Palavras

itapeba

Origem tupi: 'ita' (pedra) + 'peba' (largo, chato). Refere-se à aparência ou ao habitat.

Origem

Período Pré-Colonial

Do tupi antigo: 'ita' (pedra) + 'peba' (largo, chato). Refere-se a peixes com carapaça óssea e corpo achatado. (contexto RAG: Palavra formal/dicionarizada)

Mudanças de sentido

Período Pré-Colonial - Século XVI

Nomeação de peixes com características específicas (carapaça óssea, corpo achatado) por povos indígenas. Incorporação ao português como termo descritivo para a fauna local.

Séculos XVII - XIX

Consolidação como nome comum para peixes da família Loricariidae (cascudos) em contextos científicos e populares.

Século XX - Atualidade

Manutenção do sentido original, sendo um termo zoológico e popular amplamente reconhecido no Brasil para designar peixes cascudos. (contexto RAG: Palavra formal/dicionarizada)

Primeiro registro

Século XVI

Registros iniciais em crônicas de viagem e descrições da fauna brasileira por colonizadores portugueses, baseados em termos indígenas.

Representações

Século XX - Atualidade

Aparece em documentários sobre a fauna amazônica e de outros biomas brasileiros, em livros didáticos de biologia e em publicações sobre pesca e culinária regional.

Comparações culturais

Inglês: Termos como 'armored catfish' ou 'pleco' (abreviação de Plecostomus, um gênero comum) são usados para peixes semelhantes. Espanhol: Nomes como 'bagre blindado', 'corroncho' ou 'carachama' variam regionalmente para peixes da mesma família. Português: 'Itapeba' é um termo específico e amplamente reconhecido no Brasil para esses peixes.

Relevância atual

Atualidade

A palavra 'itapeba' mantém sua relevância como um termo zoológico e popular no Brasil, especialmente em contextos de pesca, aquarismo e estudos da biodiversidade aquática brasileira. É uma palavra formalmente dicionarizada, indicando sua permanência no léxico.
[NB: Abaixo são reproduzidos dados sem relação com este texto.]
(** ** The Line Parser on the lines of a listing *)











(** ** The helper of the tests and the Date Resolver *)

(** X18.  The tests expect, for a time stamp without a year, the date in the
    year of the clock passed through [adjustAnswerYearIfNeeded].  The Date
    Resolver returns exactly that when both clock readings of the test
    fall in the year of [now] and on the same side of the candidate
    instant as [now]; when the candidate instant falls between [now] and
    the helper's later reading, the two differ by the roll-back of one
    year. *)
Theorem adjustAnswerYearIfNeeded_agrees (localOffset clockSec clockNsec : Z)
  (yearSec yearNsec callSec callNsec : Z)
  (dateString : string) (month day hour min : Z) :
  1 <= month <= 12 -> 1 <= day <= daysIn month 0 -> 0 <= hour < 24 -> 0 <= min < 60 ->
  ParseInLocation localOffset dateWithTimeNoYearLayout dateString Local
    = (Date localOffset 0 month day hour min 0 0 Local, None) ->
  Year localOffset (Now yearSec yearNsec) = Year localOffset (now clockSec clockNsec) ->
  let candidate :=
    Date localOffset (Year localOffset (Now yearSec yearNsec)) month day hour min 0 0 Local in
  let expected := adjustAnswerYearIfNeeded localOffset callSec callNsec candidate in
  let result := parseDateStampToTime localOffset clockSec clockNsec dateString in
  (After candidate (Now callSec callNsec) = After candidate (now clockSec clockNsec) ->
   result = (expected, None)) /\
  (After candidate (now clockSec clockNsec) = true ->
   After candidate (Now callSec callNsec) = false ->
   result = (AddDate localOffset expected (-1) 0 0, None)).
Proof.
  intros Hm Hd Hh Hmi Hp HY candidate expected result.
  assert (E : result =
              (if After candidate (now clockSec clockNsec)
               then AddDate localOffset candidate (-1) 0 0 else candidate, None)).
  { unfold result, parseDateStampToTime. rewrite Hp.
    rewrite AddDate_years by assumption. rewrite Z.add_0_l, <- HY. fold candidate.
    destruct (After candidate (now clockSec clockNsec)); reflexivity. }
  unfold expected, adjustAnswerYearIfNeeded. split.
  - intros ->. exact E.
  - intros H1 H2. rewrite H2. rewrite E, H1. reflexivity.
Qed.

(** ** The providers of the tests *)

Lemma fileErrors_notin (fs : list (string * bool)) (m0 : gmap string bool) (k : string) :
  ~ In k (map fst fs) ->
  fold_left (fun m f => <[fst f := snd f]> m) fs m0 !! k = m0 !! k.
Proof.
  revert m0. induction fs as [|f fs IH]; intros m0 Hk; [reflexivity|].
  cbn [fold_left]. rewrite IH.
  - apply lookup_insert_ne. intros E. apply Hk. left. exact E.
  - intros Hin. apply Hk. right. exact Hin.
Qed.

Lemma fileErrors_lookup (fs : list (string * bool)) (m0 : gmap string bool) (k : string) (v : bool) :
  NoDup (map fst fs) -> In (k, v) fs ->
  fold_left (fun m f => <[fst f := snd f]> m) fs m0 !! k = Some v.
Proof.
  revert m0. induction fs as [|f fs IH]; intros m0 Hnd Hin; [destruct Hin|].
  cbn [map] in Hnd. apply NoDup_cons in Hnd. destruct Hnd as [Hf Hnd].
  cbn [fold_left]. destruct Hin as [->|Hin].
  - cbn [fst snd]. rewrite fileErrors_notin.
    + apply lookup_insert_eq.
    + intros Hin. apply Hf. apply list_elem_of_In. exact Hin.
  - apply IH; assumption.
Qed.

Lemma extractAll_stateless {World} (j : JobLister World)
  (f : gmap string Reader -> slice string * option error)
  (jobs : list (gmap string string)) (w : World) :
  (forall r w, jl_getDropboxFilesFromJob World j r w = (f r, w)) ->
  extractAll j jobs w = (map (fun job => f (NewReader <$> job)) jobs, w).
Proof.
  intros H. induction jobs as [|job jobs IH]; [reflexivity|].
  cbn [extractAll map]. rewrite H, IH. reflexivity.
Qed.

Lemma extractAll_testJobLister (jl : testJobLister) (fs : list (string * bool)) :
  (forall k v, In (k, v) fs -> tjl_fileErrors jl !! k = Some v) ->
  extractAll (testJobLister_provider jl) (tjl_jobs (newTestJobLister false fs)) tt =
  (map (fun f : string * bool =>
          if snd f then (None, Some (ErrExternal "error!"))
          else (Some (Split (fst f) ","), None)) fs, tt).
Proof.
  intros H.
  rewrite (extractAll_stateless _
             (fun r => match r !! "FILE_ATTRIBUTE"%string with
                       | Some val =>
                           match tjl_fileErrors jl !! fst (Copy val) with
                           | Some true => (None, Some (ErrExternal "error!"))
                           | _ => (Some (Split (fst (Copy val)) ","), None)
                           end
                       | None => (None, Some (ErrExternal "key missing"))
                       end)).
  - cbn [newTestJobLister tjl_jobs]. rewrite map_map. f_equal.
    apply map_ext_in. intros [k v] Hin. cbn [fst snd].
    rewrite lookup_fmap, lookup_singleton_eq.
    cbn [fmap option_fmap option_map Copy NewReader fst r_data].
    rewrite (H k v Hin). destruct v; reflexivity.
  - intros r w. cbn [testJobLister_provider jl_getDropboxFilesFromJob].
    destruct (r !! "FILE_ATTRIBUTE"%string) as [val|]; [|reflexivity].
    destruct (tjl_fileErrors jl !! fst (Copy val)) as [[]|]; reflexivity.
Qed.

(** X19.  The job provider of the tests, made of file strings with distinct
    texts, lists one job per file string; [GetActiveFiles] then returns
    the comma-separated parts of the file strings that are not staged to
    fail, in order, and the error of the query when that is staged to
    fail. *)
Theorem GetActiveFiles_testJobLister (queryError : bool) (filestrings : list (string * bool))
  (attributes constraints : slice string) :
  NoDup (map fst filestrings) ->
  GetActiveFiles unit (testJobLister_provider (newTestJobLister queryError filestrings))
    attributes constraints tt =
  if queryError then ((Some [], Some (ErrExternal "this is an error")), tt)
  else
    ((Some (concat (map (fun f => Split (fst f) ",")
                      (List.filter (fun f => negb (snd f)) filestrings))), None), tt).
Proof.
  intros Hnd. unfold GetActiveFiles.
  cbn [testJobLister_provider queryJobsList newTestJobLister tjl_queryError tjl_jobs].
  destruct queryError; [reflexivity|].
  rewrite GetActiveFiles_loop_extractAll. cbn [elems].
  change (map (fun f : string * bool => {[ "FILE_ATTRIBUTE"%string := fst f ]}) filestrings)
    with (tjl_jobs (newTestJobLister false filestrings)).
  rewrite extractAll_testJobLister
    by (intros k v Hin; apply fileErrors_lookup; assumption).
  cbn [fst snd app]. f_equal. f_equal. f_equal.
  clear Hnd. induction filestrings as [|[k v] fs IH]; [reflexivity|].
  cbn [map List.filter]. destruct v; cbn [snd fst negb]; rewrite succeeded_cons.
  - exact IH.
  - cbn [map concat elems]. rewrite IH. reflexivity.
Qed.

Lemma convertAll_stateless {World} (f : FileAccessor World)
  (g : Reader -> FileEntry * option error) (ls : list string) (w : World) :
  (forall r w, fileListingToFileEntry World f r w = (g r, w)) ->
  convertAll f ls w = (map (fun l => g (NewReader l)) ls, w).
Proof.
  intros H. induction ls as [|l ls IH]; [reflexivity|].
  cbn [convertAll map]. rewrite H, IH. reflexivity.
Qed.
Origem Indígena e Entrada no Português

Período Pré-Colonial a Século XVI — A palavra 'itapeba' tem origem no tupi antigo, sendo uma junção de 'ita' (pedra) e 'peba' (largo, chato), referindo-se a peixes com carapaça óssea e corpo achatado. Sua entrada no vocabulário português ocorreu com a colonização, sendo utilizada pelos primeiros exploradores e naturalistas para nomear espécies locais.

Uso Científico e Popular

Séculos XVII a XIX — A palavra 'itapeba' foi incorporada à nomenclatura científica e popular para designar diversos peixes da família Loricariidae, conhecidos como cascudos. O uso se consolidou em descrições zoológicas e na linguagem cotidiana das regiões onde esses peixes são encontrados.

Uso Contemporâneo

Século XX à Atualidade — 'Itapeba' continua sendo um termo comum para identificar peixes cascudos em diversas regiões do Brasil. Sua relevância se mantém na pesca artesanal, na culinária regional e em estudos de ictiologia brasileira. A palavra é formalmente reconhecida e dicionarizada.

itapeba

Origem tupi: 'ita' (pedra) + 'peba' (largo, chato). Refere-se à aparência ou ao habitat.